----- MATERIAL FOR THIS TASK
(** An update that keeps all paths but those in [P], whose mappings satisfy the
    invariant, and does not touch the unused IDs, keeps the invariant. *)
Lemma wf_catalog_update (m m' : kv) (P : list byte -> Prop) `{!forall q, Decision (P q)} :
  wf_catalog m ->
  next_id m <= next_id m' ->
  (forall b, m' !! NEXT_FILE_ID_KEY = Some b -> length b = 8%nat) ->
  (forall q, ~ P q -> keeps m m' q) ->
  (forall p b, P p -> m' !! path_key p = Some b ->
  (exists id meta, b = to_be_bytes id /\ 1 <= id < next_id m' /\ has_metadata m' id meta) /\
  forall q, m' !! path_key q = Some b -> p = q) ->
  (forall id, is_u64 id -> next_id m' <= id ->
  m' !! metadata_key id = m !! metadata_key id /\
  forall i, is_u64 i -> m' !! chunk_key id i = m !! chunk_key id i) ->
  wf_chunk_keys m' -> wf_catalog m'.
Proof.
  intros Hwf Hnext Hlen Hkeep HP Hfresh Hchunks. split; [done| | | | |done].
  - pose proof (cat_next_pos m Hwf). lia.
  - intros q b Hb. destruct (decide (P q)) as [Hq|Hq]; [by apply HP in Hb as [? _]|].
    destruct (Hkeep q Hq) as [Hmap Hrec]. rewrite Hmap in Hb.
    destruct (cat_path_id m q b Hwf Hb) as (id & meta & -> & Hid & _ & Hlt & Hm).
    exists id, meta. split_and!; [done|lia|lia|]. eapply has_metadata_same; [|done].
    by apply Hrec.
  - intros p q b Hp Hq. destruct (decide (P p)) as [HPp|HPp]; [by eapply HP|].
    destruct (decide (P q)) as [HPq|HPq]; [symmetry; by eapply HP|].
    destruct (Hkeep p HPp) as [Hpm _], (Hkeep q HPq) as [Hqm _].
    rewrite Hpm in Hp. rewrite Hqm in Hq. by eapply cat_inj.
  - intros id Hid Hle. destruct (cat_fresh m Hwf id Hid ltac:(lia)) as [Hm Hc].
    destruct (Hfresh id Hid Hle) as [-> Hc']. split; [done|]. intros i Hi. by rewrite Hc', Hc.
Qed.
----------
----- MATERIAL FOR THIS TASK
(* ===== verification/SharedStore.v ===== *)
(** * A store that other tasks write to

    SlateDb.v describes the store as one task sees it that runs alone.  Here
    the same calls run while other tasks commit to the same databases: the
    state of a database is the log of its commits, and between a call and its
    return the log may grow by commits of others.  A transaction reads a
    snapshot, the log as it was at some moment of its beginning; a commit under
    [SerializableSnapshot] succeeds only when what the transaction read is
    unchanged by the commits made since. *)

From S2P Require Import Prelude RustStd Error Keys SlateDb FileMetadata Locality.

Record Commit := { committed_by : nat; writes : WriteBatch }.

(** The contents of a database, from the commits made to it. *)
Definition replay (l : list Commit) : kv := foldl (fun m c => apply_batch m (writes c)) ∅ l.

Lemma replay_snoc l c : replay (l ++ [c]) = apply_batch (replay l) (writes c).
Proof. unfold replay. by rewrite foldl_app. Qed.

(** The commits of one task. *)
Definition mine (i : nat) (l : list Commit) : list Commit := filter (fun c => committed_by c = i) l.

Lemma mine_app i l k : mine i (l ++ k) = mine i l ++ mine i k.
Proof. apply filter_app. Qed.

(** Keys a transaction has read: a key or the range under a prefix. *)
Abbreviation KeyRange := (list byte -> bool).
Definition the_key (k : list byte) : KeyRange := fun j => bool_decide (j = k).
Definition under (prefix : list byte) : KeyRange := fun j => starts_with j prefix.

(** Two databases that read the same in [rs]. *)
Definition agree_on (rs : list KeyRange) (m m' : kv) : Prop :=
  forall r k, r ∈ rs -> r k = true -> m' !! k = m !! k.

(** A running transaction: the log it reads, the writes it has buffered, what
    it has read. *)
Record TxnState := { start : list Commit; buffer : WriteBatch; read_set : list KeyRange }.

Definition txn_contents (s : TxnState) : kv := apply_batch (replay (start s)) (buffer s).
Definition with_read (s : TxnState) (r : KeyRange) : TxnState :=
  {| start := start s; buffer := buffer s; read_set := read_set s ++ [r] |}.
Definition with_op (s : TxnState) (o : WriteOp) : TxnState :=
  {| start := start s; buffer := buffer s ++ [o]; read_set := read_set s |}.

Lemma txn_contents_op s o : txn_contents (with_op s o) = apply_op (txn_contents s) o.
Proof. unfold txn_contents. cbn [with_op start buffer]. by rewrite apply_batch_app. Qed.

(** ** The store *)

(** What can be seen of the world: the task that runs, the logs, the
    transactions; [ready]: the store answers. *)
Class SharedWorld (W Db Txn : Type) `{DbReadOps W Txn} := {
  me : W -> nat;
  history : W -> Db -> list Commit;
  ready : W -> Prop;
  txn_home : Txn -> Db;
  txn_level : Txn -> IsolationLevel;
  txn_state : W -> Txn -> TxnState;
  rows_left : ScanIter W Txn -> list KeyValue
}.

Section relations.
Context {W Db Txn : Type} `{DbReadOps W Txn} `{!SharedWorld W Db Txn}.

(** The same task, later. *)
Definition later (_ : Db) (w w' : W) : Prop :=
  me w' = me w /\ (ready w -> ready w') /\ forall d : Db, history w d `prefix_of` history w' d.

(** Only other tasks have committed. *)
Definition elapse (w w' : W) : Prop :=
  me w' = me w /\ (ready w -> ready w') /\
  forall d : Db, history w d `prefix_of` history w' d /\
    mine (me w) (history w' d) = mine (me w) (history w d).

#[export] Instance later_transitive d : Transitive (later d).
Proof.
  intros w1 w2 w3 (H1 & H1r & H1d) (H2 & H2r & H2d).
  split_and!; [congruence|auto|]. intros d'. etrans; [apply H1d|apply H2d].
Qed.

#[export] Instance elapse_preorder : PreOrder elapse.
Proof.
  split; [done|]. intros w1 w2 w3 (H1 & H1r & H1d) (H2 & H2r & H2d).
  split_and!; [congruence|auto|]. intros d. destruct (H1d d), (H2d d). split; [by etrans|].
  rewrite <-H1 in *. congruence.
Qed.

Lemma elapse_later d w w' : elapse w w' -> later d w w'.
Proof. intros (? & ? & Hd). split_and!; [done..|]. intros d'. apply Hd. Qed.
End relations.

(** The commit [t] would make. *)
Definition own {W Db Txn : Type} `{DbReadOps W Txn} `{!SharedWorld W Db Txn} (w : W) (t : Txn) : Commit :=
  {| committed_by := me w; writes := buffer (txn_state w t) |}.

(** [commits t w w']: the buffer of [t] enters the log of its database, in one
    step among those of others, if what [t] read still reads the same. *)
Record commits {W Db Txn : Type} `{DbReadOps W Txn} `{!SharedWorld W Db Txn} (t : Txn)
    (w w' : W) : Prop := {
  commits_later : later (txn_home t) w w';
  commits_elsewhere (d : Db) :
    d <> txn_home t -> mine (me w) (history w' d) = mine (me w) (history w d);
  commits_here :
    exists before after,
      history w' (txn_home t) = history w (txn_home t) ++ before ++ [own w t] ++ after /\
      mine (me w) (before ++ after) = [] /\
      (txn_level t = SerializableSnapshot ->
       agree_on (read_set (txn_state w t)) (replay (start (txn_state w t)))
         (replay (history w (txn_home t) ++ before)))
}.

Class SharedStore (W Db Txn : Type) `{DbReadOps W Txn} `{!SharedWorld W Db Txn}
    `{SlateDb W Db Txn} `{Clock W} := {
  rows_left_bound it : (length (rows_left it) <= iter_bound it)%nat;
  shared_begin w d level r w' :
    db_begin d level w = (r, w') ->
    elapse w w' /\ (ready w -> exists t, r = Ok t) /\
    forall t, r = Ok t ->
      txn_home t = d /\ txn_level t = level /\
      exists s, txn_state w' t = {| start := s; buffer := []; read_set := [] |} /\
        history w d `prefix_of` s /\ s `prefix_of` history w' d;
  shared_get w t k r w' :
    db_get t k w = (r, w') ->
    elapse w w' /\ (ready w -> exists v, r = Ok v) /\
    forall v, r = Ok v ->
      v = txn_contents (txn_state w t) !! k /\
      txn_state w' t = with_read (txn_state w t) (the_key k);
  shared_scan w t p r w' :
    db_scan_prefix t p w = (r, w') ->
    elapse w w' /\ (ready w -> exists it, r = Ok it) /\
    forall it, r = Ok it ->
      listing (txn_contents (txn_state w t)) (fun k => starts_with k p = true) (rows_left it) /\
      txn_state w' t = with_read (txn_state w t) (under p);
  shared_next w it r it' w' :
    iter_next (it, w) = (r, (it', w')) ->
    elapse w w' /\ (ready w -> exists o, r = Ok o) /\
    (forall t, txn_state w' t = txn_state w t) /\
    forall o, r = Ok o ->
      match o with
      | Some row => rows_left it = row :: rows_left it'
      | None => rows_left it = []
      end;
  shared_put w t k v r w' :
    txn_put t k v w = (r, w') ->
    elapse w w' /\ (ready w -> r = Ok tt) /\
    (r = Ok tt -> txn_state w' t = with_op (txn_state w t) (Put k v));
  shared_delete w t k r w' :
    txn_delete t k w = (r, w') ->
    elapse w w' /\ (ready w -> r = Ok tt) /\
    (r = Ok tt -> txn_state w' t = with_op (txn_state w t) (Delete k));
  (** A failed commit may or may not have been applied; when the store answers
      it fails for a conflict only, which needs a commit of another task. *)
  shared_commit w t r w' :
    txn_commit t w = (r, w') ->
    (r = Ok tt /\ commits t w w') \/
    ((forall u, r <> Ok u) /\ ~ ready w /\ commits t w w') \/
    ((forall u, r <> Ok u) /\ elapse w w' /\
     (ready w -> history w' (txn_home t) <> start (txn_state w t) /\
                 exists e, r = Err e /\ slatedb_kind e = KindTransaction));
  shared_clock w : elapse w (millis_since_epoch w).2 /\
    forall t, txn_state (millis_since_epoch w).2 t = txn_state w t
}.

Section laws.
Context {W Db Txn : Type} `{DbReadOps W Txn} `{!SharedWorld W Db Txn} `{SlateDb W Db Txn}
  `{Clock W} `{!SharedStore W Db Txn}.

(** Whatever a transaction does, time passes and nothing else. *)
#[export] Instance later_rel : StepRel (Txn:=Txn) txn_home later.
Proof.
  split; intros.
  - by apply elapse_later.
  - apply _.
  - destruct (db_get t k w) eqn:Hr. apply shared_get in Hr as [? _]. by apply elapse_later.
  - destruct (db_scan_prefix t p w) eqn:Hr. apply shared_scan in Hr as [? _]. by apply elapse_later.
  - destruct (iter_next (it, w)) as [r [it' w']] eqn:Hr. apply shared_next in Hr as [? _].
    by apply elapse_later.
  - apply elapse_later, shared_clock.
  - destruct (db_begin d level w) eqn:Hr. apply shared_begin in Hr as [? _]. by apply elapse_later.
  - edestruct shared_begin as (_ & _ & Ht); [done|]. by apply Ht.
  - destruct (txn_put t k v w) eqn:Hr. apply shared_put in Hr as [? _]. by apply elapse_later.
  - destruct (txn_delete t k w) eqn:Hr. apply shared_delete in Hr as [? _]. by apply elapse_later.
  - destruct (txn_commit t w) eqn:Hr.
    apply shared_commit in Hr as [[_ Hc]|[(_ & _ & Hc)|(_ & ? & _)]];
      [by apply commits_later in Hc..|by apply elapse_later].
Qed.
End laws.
----------
» **ABOUT THIS TASK**: Find every line in the records that contains the word "databases"; copy those lines.

» **ANSWER BOX**:
    the same calls run while other tasks commit to the same databases: the
(** Two databases that read the same in [rs]. *)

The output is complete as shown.